本申请提供了一种语音通话方法、装置、电子设备及计算机可读存储介质,该方法包括:获取终端系统历史时刻的语音通话状态,终端系统上设置有至少两个音频采集设备;获取各音频采集设备在当前时刻采集到的第一语音信号,并分别确定各第一语音信号的信号能量;基于历史时刻的语音通话状态、以及各第一语音信号的信号能量,从各音频采集设备中确定当前时刻的目标音频采集设备。

Description

语音通话方法、装置、电子设备及计算机可读存储介质
本申请要求于2019年9月24日提交国家知识产权局、申请号为201910906728.3,申请名称为“语音通话方法、装置、电子设备及计算机可读存储介质”的中国专利申请的优先权,其全部内容通过引用结合在本申请中。
技术领域
本申请涉及计算机技术领域,具体而言,本申请涉及一种语音通话方法、装置、电子设备及计算机可读存储介质。
背景技术
随着科学技术的快速发展,人们可以通过智能手机、智能手表以及平板电脑等终端系统进行语音通话。为了提升通话质量,终端系统的厂商会在设备上搭载双麦克风(Microphone)进行声音的采集。双麦克风带来了两路对应的语音信号,从而可以据此设计相应的语音增强方案。
发明内容
第一方面,本申请实施例提供了一种语音通话方法,该方法由电子设备执行,该方法包括:
获取终端系统历史时刻的语音通话状态,终端系统上设置有至少两个音频采集设备;
获取各音频采集设备在当前时刻采集到的第一语音信号,并分别确定各第一语音信号的信号能量;
基于历史时刻的语音通话状态、以及各第一语音信号的信号能量,从各音频采集设备中确定当前时刻的目标音频采集设备。
第二方面,本申请实施例提供了一种语音通话方法,该方法由电子设备执行,该方法包括:
接收用户的语音通话触发操作;
基于语音通话触发操作,开启终端系统上的音频播放设备和至少两个音频采集设备;
对于语音通话的初始时刻,将预配置信息所对应的至少两个音频采集设备中的音频采集设备作为目标音频采集设备,并确定初始时刻的语音通话状态;
对于语音通话的除初始时刻之外的当前时刻,基于第一方面或第一方面任一实施例所提供的方法所确定出的目标音频采集设备所采集的语音信号,与对端设备进行语音通话。
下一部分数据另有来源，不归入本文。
(** * Campus Booking API: the booking conflict and admission engine

    A shallow embedding of [src/booking_api.py]: the SQLite tables become
    lists of rows threaded through every handler, a handler is a function
    from the database to the database it commits and the response it
    answers, and the timestamps stay the strings the callers submit. *)

From Stdlib Require Import ZArith List String Ascii Bool Lia Sorted Permutation.
Import ListNotations.

Open Scope Z_scope.

(** ** Python's [datetime], as far as [create_booking] uses it *)

Module PyDatetime.

(** The fields of a [datetime] object.  [tzinfo] is the fixed UTC offset
    in microseconds of an aware datetime, [None] for a naive one. *)
Record datetime := mk_datetime {
  year : Z;
  month : Z;
  day : Z;
  hour : Z;
  minute : Z;
  second : Z;
  microsecond : Z;
  tzinfo : option Z
}.

Definition is_leap (y : Z) : bool :=
  (y mod 4 =? 0) && (negb (y mod 100 =? 0) || (y mod 400 =? 0)).

Definition days_in_month (y m : Z) : Z :=
  match m with
  | 1 | 3 | 5 | 7 | 8 | 10 | 12 => 31
  | 4 | 6 | 9 | 11 => 30
  | 2 => if is_leap y then 29 else 28
  | _ => 0
  end.

Definition days_before_year (y : Z) : Z :=
  let p := y - 1 in p * 365 + p / 4 - p / 100 + p / 400.

Definition days_before_month (y m : Z) : Z :=
  fold_right Z.add 0
    (map (days_in_month y) (map Z.of_nat (seq 1 (Z.to_nat (m - 1))))).

(** The proleptic Gregorian ordinal of a date, 0001-01-01 being day 1. *)
Definition ymd2ord (y m d : Z) : Z :=
  days_before_year y + days_before_month y m + d.

(** Microseconds of the wall-clock fields since 0001-01-01T00:00:00. *)
Definition wall_clock (dt : datetime) : Z :=
  ((((ymd2ord (year dt) (month dt) (day dt) - 1) * 24 + hour dt) * 60
    + minute dt) * 60 + second dt) * 1000000 + microsecond dt.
第三方面,本申请实施例提供了一种语音通话装置,该装置包括:
通话状态获取模块,用于获取终端系统历史时刻的语音通话状态,终端系统上设置有至少两个音频采集设备;
信号能量获取模块,用于获取各音频采集设备在当前时刻采集到的第一语音信号,并分别确定各第一语音信号的信号能量;
目标音频采集设备确定模块,用于基于历史时刻的语音通话状态、以及各第一语音信号的信号能量,从各音频采集设备中确定目标音频采集设备。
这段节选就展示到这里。